(UNICAMP - 2011)
Pensando nos pares amorosos, já se afirmou que “há n’O cortiço um pouco de Iracema coada pelo Naturalismo.”
(Antonio Candido, “De cortiço em cortiço”, em O discurso e a cidade. São Paulo: Duas Cidades, 1993, p.142.)
Partindo desse comentário, leia o trecho abaixo e responda às questões.
O chorado arrastava-os a todos, despoticamente, desesperando aos que não sabiam dançar. Mas, ninguém como a Rita; só ela, só aquele demônio, tinha o mágico segredo daqueles movimentos de cobra amaldiçoada; aqueles requebros que não podiam ser sem o cheiro que a mulata soltava de si e sem aquela voz doce, quebrada, harmoniosa, arrogante, meiga e suplicante. (...) Naquela mulata estava o grande mistério, a síntese das impressões que ele recebeu chegando aqui: ela era a luz ardente do meio-dia; ela era o calor vermelho das sestas da fazenda; era o aroma quente dos trevos e das baunilhas, que o atordoara nas matas brasileiras; era a palmeira virginal e esquiva que se não torce a nenhuma outra planta; era o veneno e era o açúcar gostoso; era o sapoti mais doce que o mel e era a castanha do caju, que abre feridas com o seu azeite de fogo; ela era a cobra verde e traiçoeira, a lagarta viscosa, a muriçoca doida, que esvoaçava havia muito tempo em torno do corpo dele, assanhando-lhe os desejos, acordando-lhe as fibras embambecidas pela saudade da terra, picandolhe as artérias, para lhe cuspir dentro do sangue uma centelha daquele amor setentrional, uma nota daquela música feita de gemidos de prazer, uma larva daquela nuvem de cantáridas que zumbiam em torno da Rita Baiana e espalhavam-se pelo ar numa fosforescência afrodisíaca. Isto era o que Jerônimo sentia, mas o que o tonto não podia conceber. De todas as impressões daquele resto de domingo só lhe ficou no espírito o entorpecimento de uma desconhecida embriaguez, não de vinho, mas de mel chuchurreado no cálice de flores americanas, dessas muito alvas, cheirosas e úmidas, que ele na fazenda via debruçadas confidencialmente sobre os limosos pântanos sombrios, onde as oiticicas trescalam um aroma que entristece de saudade. (...) E ela só foi ter com ele, levando-lhe a chávena fumegante da perfumosa bebida que tinha sido a mensageira dos seus amores; assentou-se ao rebordo da cama e, segurando com uma das mãos o pires, e com a outra a xícara, ajudava-o a beber, gole por gole, enquanto seus olhos o acarinhavam, cintilantes de impaciência no antegozo daquele primeiro enlace.
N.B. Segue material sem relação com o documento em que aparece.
Lemma bem_name_single_hyphens (ws : list string) :
  bem_words ws = true -> single_hyphens (bem_name ws) = true.
Proof.
  destruct ws as [|w ws]; [discriminate|]. cbn [bem_words forallb bem_name].
  intros H. apply andb_true_iff in H. destruct H as [Hw Hws].
  apply single_hyphens_app; [|now apply hyphen_tail_single_hyphens].
  now apply word_single_hyphens, bem_word_alnum.
Qed.

Lemma or_null_cons (c : ascii) (s : string) :
  or_null (Some (String c s)) = Some (String c s).
Proof. reflexivity. Qed.

Lemma bem_class_block_match (block : list string)
  (element modifier : option (list string)) :
  bem_words block = true ->
  exists m,
    str_match BLOCK_REGEX (bem_class block element modifier) = Some m /\
    m_0 m = bem_name block.
Proof.
  intros Hb. unfold str_match, bem_class.
  destruct (attempt_BLOCK block
              (match element with
               | Some e => "__" ++ bem_name e
               | None => EmptyString
               end
               ++ match modifier with
                  | Some m => "--" ++ bem_name m
                  | None => EmptyString
                  end)%string Hb) as (m & Hm & H0).
  { destruct element, modifier; reflexivity. }
  exists m. split; [now apply search_found | exact H0].
Qed.

Lemma bem_class_element_match (block : list string)
  (element modifier : option (list string)) :
  bem_words block = true ->
  bem_words_opt element = true -> bem_words_opt modifier = true ->
  match0 (str_match ELEMENT_REGEX (bem_class block element modifier))
  = option_map (fun e => "__" ++ bem_name e)%string element.
Proof.
  intros Hb He Hm. unfold str_match, bem_class.
  destruct element as [e|]; cbn [option_map bem_words_opt] in *.
  - rewrite search_ELEMENT_skip by now apply bem_name_no_underscore.
    destruct (attempt_ELEMENT e
                (match modifier with
                 | Some m => "--" ++ bem_name m
                 | None => EmptyString
                 end)%string (0 + String.length (bem_name block)) He)
      as (m & Hmatch & H0).
    { destruct modifier; reflexivity. }
    rewrite append_assoc. cbn [append] in Hmatch |- *.
    rewrite (search_found _ _ _ _ Hmatch). cbn [match0 option_map].
    now rewrite H0.
  - rewrite search_ELEMENT_none; [reflexivity|].
    rewrite count_char_app, bem_name_no_underscore by assumption.
    destruct modifier as [m|]; [|reflexivity].
    cbn [bem_words_opt] in Hm.
    change (count_char "_" (bem_name m) = 0).
    now apply bem_name_no_underscore.
Qed.

Lemma bem_class_modifier_match (block : list string)
  (element modifier : option (list string)) :
  bem_words block = true ->
  bem_words_opt element = true -> bem_words_opt modifier = true ->
  match0 (str_match MODIFIER_REGEX (bem_class block element modifier))
  = option_map (fun m => "--" ++ bem_name m)%string modifier.
Proof.
  intros Hb He Hm. unfold str_match, bem_class.
  set (left := (bem_name block
                ++ match element with
                   | Some e => "__" ++ bem_name e
                   | None => EmptyString
                   end)%string).
  assert (Hleft : single_hyphens left = true).
  { unfold left. apply single_hyphens_app;
      [now apply bem_name_single_hyphens|].
    destruct element as [e|]; [|reflexivity].
    change (single_hyphens (bem_name e) = true).
    now apply bem_name_single_hyphens. }
  rewrite <- append_assoc. fold left.
  destruct modifier as [m|]; cbn [option_map bem_words_opt] in *.
  - rewrite search_MODIFIER_skip by assumption.
    destruct (attempt_MODIFIER m (0 + String.length left) Hm)
      as (mm & Hmatch & H0).
    rewrite (search_found _ _ _ _ Hmatch). cbn [match0 option_map].
    now rewrite H0.
  - rewrite append_empty_r, search_MODIFIER_none by assumption. reflexivity.
Qed.
(** * Route reconciliation core (pkg/node/routing.go) and kvstore client
      bootstrap (pkg/kvstore/client.go): a shallow embedding and its properties.

    Layout:
    - [GoNet]    : the part of Go's [net] package the routing code calls
                   ([IP.Equal], [IP.To4], [IPMask.Size], [CIDRMask], [IPNet.String]);
    - [Netlink]  : the kernel route table as the code sees it through the
                   [netlink] package, as an interface, plus an in-memory table;
    - [Routing]  : routing.go, function by function, in a state monad over the
                   kernel, a call trace and the log;
    - [Kvstore]  : client.go;
    - the properties. *)

From Stdlib Require Import List String Ascii Bool Arith ZArith NArith Lia.
From Stdlib Require Import Strings.Byte DecimalString.
Import ListNotations.

Set Implicit Arguments.

(* ===================================================================== *)
(** ** Go's [net] package *)
(* ===================================================================== *)

Module GoNet.

(** A Go byte slice: [None] is the nil slice, [Some []] an empty non-nil one.
    [net.IP] and [net.IPMask] are both [[]byte]. *)
Definition bytes := list byte.
Definition IP := option bytes.
Definition IPMask := option bytes.

Definition IPv4len : nat := 4.
Definition IPv6len : nat := 16.

Definition len (s : option bytes) : nat :=
  match s with None => 0 | Some l => List.length l end.

Definition data (s : option bytes) : bytes :=
  match s with None => [] | Some l => l end.

Fixpoint bytesEqual (a b : bytes) : bool :=
  match a, b with
  | [], [] => true
  | x :: a', y :: b' => Byte.eqb x y && bytesEqual a' b'
  | _, _ => false
  end.

Definition v4InV6Prefix : bytes :=
  [x00; x00; x00; x00; x00; x00; x00; x00; x00; x00; xff; xff].

(** [func (ip IP) Equal(x IP) bool] *)
Definition IP_Equal (ip x : IP) : bool :=
  if len ip =? len x then bytesEqual (data ip) (data x)
  else if (len ip =? IPv4len) && (len x =? IPv6len) then
    bytesEqual (firstn 12 (data x)) v4InV6Prefix && bytesEqual (data ip) (skipn 12 (data x))
  else if (len ip =? IPv6len) && (len x =? IPv4len) then
    bytesEqual (firstn 12 (data ip)) v4InV6Prefix && bytesEqual (skipn 12 (data ip)) (data x)
  else false.

Definition isZeros (p : bytes) : bool := forallb (Byte.eqb x00) p.

(** [func (ip IP) To4() IP] *)
Definition To4 (ip : IP) : IP :=
  if len ip =? IPv4len then ip
  else if (len ip =? IPv6len) && isZeros (firstn 10 (data ip))
          && Byte.eqb (nth 10 (data ip) x00) xff
          && Byte.eqb (nth 11 (data ip) x00) xff
       then Some (firstn 4 (skipn 12 (data ip)))
       else None.

Definition isNil (s : option bytes) : bool :=
  match s with None => true | Some _ => false end.

(** The inner loop of [simpleMaskLength]:
    [for v&0x80 != 0 { n++; v <<= 1 }] on a [uint8]; at most eight rounds. *)
Fixpoint leadingOnes (fuel : nat) (v : N) : Z * N :=
  match fuel with
  | O => (0%Z, v)
  | S f =>
      if N.testbit v 7 then
        let '(n, v') := leadingOnes f ((v * 2) mod 256)%N in ((n + 1)%Z, v')
      else (0%Z, v)
  end.

(** [func simpleMaskLength(mask IPMask) int]; [-1] when the mask is not a
    run of ones followed by zeros. *)
Fixpoint simpleMaskLength (mask : bytes) : Z :=
  match mask with
  | [] => 0%Z
  | v :: rest =>
      if Byte.eqb v xff then
        let n := simpleMaskLength rest in
        if (n =? -1)%Z then (-1)%Z else (n + 8)%Z
      else
        let '(n, v') := leadingOnes 8 (Byte.to_N v) in
        if negb (v' =? 0)%N then (-1)%Z
        else if isZeros rest then n else (-1)%Z
  end.

(** [func (m IPMask) Size() (ones, bits int)] *)
Definition Mask_Size (m : IPMask) : Z * Z :=
  let ones := simpleMaskLength (data m) in
  if (ones =? -1)%Z then (0%Z, 0%Z) else (ones, (Z.of_nat (len m) * 8)%Z).

Definition byte_of_N (n : N) : byte :=
  match Byte.of_N (n mod 256) with Some b => b | None => x00 end.

Fixpoint cidrBytes (l : nat) (n : N) : bytes :=
  match l with
  | O => []
  | S l' =>
      if (8 <=? n)%N then xff :: cidrBytes l' (n - 8)
      else byte_of_N (N.lxor 255 (N.shiftr 255 n)) :: cidrBytes l' 0
  end.

(** [func CIDRMask(ones, bits int) IPMask] *)
Definition CIDRMask (ones bits : Z) : IPMask :=
  if negb (bits =? 32)%Z && negb (bits =? 128)%Z then None
  else if (ones <? 0)%Z || (bits <? ones)%Z then None
  else Some (cidrBytes (Z.to_nat (bits / 8)) (Z.to_N ones)).

(** [type IPNet struct { IP IP; Mask IPMask }] *)
Record IPNet := mkIPNet { IPNet_IP : IP; IPNet_Mask : IPMask }.

(** [func networkNumberAndMask(n *IPNet) (ip IP, m IPMask)] *)
Definition networkNumberAndMask (n : IPNet) : IP * IPMask :=
  let ip4 := To4 (IPNet_IP n) in
  let ip := if isNil ip4 then IPNet_IP n else ip4 in
  if isNil ip4 && negb (len ip =? IPv6len) then (None, None)
  else
    let m := IPNet_Mask n in
    if len m =? IPv4len then
      if negb (len ip =? IPv4len) then (None, None) else (ip, m)
    else if len m =? IPv6len then
      if len ip =? IPv4len then (ip, Some (skipn 12 (data m))) else (ip, m)
    else (None, None).
(** * Carrom: physics engine, geometry kernel and shot planner

    A shallow embedding of the geometry kernel ([geometry.ts]), the physics
    engine ([src/lib/physics.ts]) and the shot planner ([carrom-ai.ts]).

    The TypeScript sources compute on the JavaScript [number] type.  The
    embedding is written once, over an interface [Num] of the arithmetic the
    sources use, and is instantiated twice:

    - at [float], Rocq's primitive IEEE 754 binary64 numbers, which is what a
      JavaScript engine computes with ([+ - * / Math.sqrt] are correctly
      rounded there and here, [NaN] and the infinities included);
    - at [R], the real numbers, which is the arithmetic the algorithms are
      designed in, and in which algebraic laws can be stated exactly.

    Loops whose trip count is a [number] computed at run time ([while] and
    [for] over a numeric bound) take a [fuel] argument and return [None] when it
    runs out.  Objects are modelled as values: every registered body owns its
    [position] and [velocity] objects. *)

From Stdlib Require Import Floats QArith ZArith List String Bool Reals Lra Lia.
From Stdlib Require Import Permutation.
Import ListNotations.

Set Implicit Arguments.
Set Warnings "-inexact-float".

(* ================================================================= *)
(** ** The [number] interface *)

(** Arithmetic, comparisons and the exact [Math] functions. *)
Class Num (N : Type) : Type := {
  lit : Q -> N;                 (* a decimal literal of the source *)
  num_add : N -> N -> N;
  num_sub : N -> N -> N;
  num_mul : N -> N -> N;
  num_div : N -> N -> N;
  num_neg : N -> N;             (* unary minus *)
  num_ltb : N -> N -> bool;     (* a < b *)
  num_leb : N -> N -> bool;     (* a <= b *)
  Math_abs : N -> N;
  Math_min : N -> N -> N;
  Math_max : N -> N -> N;
  Math_sqrt : N -> N;
  Math_ceil : N -> N
}.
Depois, atirou fora a saia e, só de camisa, lançou-se contra o seu amado, num frenesi de desejo doido.
(Aluísio Azevedo, O Cortiço. Ficção Completa. Rio de Janeiro: Nova Aguilar, 2005, p. 498 e 581.)
a) Na descrição acima, identifique dois aspectos que permitem aproximar Rita Baiana de Iracema, mostrando os limites dessa semelhança.
b) Identifique uma semelhança e uma diferença entre Jerônimo e Martim.
Gabarito:
Resolução:
a) Tanto Iracema quanto Rita Baiana são mulheres cuja beleza é tipicamente brasileira, atrelada fortemente à natureza do país. Iracema possui uma construção que a aproxima da idealização, faz com que ela seja pura e nobre. Rita Baiana, por sua vez, tem sua caracterização em relação a elementos da natureza que se dá tanto de uma forma positiva, relacionada à exuberância e à beleza física, quanto de uma forma negativa, trazendo um caráter animalesco e bestial à personagem. Outro aspecto que permite aproximar as personagens é a sedução do português. Pelo fato de Iracema ser indígena, a consumação do amor entre ela e Martim possui consequências grandes e desastrosas, já que ela deveria ter se mantido virgem e não revelado o segredo da jurema ao amado. Rita Baiana, ao oferecer café a Jerônimo, ecoa essa cena, mas, por ser uma mulata, suas ações não possuem as mesmas consequências das ações de Iracema.
b) Martim e Jerônimo têm como semelhança a representação da interação do português com os países colonizados, homens comprometidos que se sentem seduzidos pela beleza das mulheres tropicais. Enquanto diferença, é possível citar que Martim é um colonizador, que, ao sacrificar a mulher amada, sai vitorioso, enquanto Jerônimo é representado enquanto alguém fraco, que sucumbe à sedução de Rita Baiana.